[Opening Listed records section]
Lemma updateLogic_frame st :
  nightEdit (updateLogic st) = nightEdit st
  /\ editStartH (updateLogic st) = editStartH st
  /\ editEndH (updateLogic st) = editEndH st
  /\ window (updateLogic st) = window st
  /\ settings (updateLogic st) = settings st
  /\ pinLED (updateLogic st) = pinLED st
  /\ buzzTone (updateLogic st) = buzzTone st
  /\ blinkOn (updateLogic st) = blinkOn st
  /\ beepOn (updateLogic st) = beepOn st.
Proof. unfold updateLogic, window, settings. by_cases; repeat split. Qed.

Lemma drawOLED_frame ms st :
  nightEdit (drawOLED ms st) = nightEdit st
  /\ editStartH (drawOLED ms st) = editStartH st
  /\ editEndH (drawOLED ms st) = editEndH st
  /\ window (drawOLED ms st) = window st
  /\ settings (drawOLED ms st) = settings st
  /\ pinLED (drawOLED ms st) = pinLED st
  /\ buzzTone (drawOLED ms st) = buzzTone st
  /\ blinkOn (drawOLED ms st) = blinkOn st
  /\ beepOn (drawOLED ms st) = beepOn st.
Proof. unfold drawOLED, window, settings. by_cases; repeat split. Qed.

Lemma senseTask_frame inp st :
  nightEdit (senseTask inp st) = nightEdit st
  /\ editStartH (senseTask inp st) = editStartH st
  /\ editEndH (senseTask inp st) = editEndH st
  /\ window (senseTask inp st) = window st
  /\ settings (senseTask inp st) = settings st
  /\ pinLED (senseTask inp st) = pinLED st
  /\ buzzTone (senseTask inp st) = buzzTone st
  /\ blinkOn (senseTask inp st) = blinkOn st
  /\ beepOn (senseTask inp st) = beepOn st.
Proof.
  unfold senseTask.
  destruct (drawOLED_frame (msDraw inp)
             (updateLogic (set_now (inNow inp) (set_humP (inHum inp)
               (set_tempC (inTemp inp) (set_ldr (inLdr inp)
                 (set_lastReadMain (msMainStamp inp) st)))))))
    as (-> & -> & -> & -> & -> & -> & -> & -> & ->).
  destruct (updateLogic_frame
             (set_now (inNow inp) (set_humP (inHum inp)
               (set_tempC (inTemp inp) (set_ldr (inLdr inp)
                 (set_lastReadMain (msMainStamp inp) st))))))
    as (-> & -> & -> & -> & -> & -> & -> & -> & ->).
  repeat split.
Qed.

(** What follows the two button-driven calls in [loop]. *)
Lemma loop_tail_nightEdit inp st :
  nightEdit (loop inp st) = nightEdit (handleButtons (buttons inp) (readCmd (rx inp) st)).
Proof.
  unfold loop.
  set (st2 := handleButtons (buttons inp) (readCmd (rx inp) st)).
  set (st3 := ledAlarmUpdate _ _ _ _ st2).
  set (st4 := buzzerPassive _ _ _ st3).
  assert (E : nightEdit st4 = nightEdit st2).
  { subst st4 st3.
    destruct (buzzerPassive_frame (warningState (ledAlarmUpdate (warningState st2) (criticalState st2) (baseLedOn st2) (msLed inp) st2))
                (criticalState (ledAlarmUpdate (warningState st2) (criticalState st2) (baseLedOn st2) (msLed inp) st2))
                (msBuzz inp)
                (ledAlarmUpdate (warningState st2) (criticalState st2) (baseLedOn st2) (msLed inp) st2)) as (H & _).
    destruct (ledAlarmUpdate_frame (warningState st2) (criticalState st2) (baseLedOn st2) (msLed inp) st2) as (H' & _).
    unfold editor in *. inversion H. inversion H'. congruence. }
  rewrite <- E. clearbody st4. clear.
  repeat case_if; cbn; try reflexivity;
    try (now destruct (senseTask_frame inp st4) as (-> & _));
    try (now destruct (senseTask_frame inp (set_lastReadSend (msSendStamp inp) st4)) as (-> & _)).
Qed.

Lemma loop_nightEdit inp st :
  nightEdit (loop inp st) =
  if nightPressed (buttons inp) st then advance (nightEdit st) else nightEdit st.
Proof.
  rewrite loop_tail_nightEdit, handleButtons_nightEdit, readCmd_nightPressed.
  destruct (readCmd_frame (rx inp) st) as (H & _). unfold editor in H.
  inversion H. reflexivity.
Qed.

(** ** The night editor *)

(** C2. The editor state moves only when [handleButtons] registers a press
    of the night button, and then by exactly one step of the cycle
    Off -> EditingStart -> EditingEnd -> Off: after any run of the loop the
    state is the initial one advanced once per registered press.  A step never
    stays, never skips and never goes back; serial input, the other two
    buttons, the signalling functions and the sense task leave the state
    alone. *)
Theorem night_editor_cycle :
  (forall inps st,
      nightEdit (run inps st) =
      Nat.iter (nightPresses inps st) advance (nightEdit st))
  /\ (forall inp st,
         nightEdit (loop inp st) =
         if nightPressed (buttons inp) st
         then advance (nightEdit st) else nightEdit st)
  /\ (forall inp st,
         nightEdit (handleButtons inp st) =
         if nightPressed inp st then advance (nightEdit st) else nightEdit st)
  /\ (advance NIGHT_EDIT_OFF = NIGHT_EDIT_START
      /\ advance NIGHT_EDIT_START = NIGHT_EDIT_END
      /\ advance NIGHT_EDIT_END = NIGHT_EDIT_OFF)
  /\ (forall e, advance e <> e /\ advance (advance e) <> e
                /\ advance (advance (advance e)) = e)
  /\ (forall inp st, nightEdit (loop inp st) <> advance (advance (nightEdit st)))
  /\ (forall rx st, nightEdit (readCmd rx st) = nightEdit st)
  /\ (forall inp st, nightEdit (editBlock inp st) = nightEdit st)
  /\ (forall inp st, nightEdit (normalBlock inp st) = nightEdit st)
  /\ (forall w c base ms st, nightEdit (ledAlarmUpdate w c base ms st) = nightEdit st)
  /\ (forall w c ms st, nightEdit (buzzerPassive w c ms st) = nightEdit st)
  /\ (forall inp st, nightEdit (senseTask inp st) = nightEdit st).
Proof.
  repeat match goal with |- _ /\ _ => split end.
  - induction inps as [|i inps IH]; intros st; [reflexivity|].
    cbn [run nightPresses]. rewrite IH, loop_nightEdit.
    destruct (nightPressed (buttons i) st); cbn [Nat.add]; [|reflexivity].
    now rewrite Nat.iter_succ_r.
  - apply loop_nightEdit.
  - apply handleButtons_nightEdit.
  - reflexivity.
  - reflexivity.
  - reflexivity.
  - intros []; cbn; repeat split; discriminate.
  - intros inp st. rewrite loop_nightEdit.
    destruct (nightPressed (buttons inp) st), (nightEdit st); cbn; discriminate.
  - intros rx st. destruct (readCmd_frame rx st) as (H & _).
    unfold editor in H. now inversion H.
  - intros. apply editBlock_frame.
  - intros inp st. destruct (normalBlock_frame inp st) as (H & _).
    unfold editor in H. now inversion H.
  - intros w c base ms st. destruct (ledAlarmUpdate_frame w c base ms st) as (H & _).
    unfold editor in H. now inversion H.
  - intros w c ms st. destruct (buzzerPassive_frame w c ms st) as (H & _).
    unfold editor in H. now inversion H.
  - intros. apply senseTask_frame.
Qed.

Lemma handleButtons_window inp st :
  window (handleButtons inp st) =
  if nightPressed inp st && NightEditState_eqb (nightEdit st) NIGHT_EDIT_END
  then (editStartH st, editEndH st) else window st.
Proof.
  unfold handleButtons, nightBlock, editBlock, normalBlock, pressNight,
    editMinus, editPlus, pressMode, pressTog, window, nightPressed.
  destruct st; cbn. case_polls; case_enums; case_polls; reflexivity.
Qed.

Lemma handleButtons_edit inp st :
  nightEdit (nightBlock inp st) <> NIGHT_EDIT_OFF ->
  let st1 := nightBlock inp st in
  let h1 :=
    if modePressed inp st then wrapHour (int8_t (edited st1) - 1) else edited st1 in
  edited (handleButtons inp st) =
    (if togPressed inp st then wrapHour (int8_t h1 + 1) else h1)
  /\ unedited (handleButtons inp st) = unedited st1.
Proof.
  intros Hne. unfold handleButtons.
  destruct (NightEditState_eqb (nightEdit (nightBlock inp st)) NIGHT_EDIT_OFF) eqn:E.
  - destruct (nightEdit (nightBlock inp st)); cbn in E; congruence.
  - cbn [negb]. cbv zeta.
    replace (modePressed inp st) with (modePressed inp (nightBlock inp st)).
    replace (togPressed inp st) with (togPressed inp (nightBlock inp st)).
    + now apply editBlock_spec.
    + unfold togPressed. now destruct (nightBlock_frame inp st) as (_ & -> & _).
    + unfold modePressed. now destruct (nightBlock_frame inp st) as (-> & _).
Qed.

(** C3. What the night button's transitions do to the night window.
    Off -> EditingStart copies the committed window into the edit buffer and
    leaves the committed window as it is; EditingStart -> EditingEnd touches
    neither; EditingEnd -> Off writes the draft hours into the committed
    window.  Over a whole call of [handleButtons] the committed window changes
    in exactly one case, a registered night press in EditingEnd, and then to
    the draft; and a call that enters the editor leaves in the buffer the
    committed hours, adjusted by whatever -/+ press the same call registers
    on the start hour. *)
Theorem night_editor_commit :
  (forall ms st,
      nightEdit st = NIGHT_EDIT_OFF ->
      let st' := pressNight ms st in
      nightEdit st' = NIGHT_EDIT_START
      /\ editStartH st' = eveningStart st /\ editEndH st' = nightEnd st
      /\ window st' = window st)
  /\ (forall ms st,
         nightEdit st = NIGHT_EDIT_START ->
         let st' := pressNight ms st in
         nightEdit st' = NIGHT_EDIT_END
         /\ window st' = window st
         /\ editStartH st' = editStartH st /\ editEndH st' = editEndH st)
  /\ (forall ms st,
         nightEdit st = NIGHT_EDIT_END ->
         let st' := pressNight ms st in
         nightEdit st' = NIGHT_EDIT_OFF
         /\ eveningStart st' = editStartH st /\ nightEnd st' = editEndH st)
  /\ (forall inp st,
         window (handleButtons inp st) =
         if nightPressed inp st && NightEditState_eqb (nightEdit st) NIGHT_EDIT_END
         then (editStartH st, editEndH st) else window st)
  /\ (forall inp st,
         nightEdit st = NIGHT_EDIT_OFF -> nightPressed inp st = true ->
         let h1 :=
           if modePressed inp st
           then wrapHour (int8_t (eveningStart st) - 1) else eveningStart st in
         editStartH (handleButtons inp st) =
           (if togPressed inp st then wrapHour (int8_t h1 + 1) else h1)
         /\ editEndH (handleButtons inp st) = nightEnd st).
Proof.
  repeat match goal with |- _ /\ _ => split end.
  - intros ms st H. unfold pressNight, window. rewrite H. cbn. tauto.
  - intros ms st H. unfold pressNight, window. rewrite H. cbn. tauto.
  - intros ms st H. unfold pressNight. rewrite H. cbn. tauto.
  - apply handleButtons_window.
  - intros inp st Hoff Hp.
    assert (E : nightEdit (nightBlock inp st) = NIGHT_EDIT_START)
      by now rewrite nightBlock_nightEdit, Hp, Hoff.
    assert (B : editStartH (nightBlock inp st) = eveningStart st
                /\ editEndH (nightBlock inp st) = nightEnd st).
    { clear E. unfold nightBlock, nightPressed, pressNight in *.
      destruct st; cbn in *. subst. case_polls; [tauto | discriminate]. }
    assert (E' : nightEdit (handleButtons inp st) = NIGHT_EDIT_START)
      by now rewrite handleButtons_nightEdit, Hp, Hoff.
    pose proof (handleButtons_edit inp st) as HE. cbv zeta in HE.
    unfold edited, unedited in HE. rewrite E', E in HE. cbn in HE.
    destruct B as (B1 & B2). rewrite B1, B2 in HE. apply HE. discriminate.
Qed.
[Closing Listed records section]
• **The task**
Filtering the entries above by the word "replace", copy each line that matches.

• **Completed exercise**
    replace (modePressed inp st) with (modePressed inp (nightBlock inp st)).
    replace (togPressed inp st) with (togPressed inp (nightBlock inp st)).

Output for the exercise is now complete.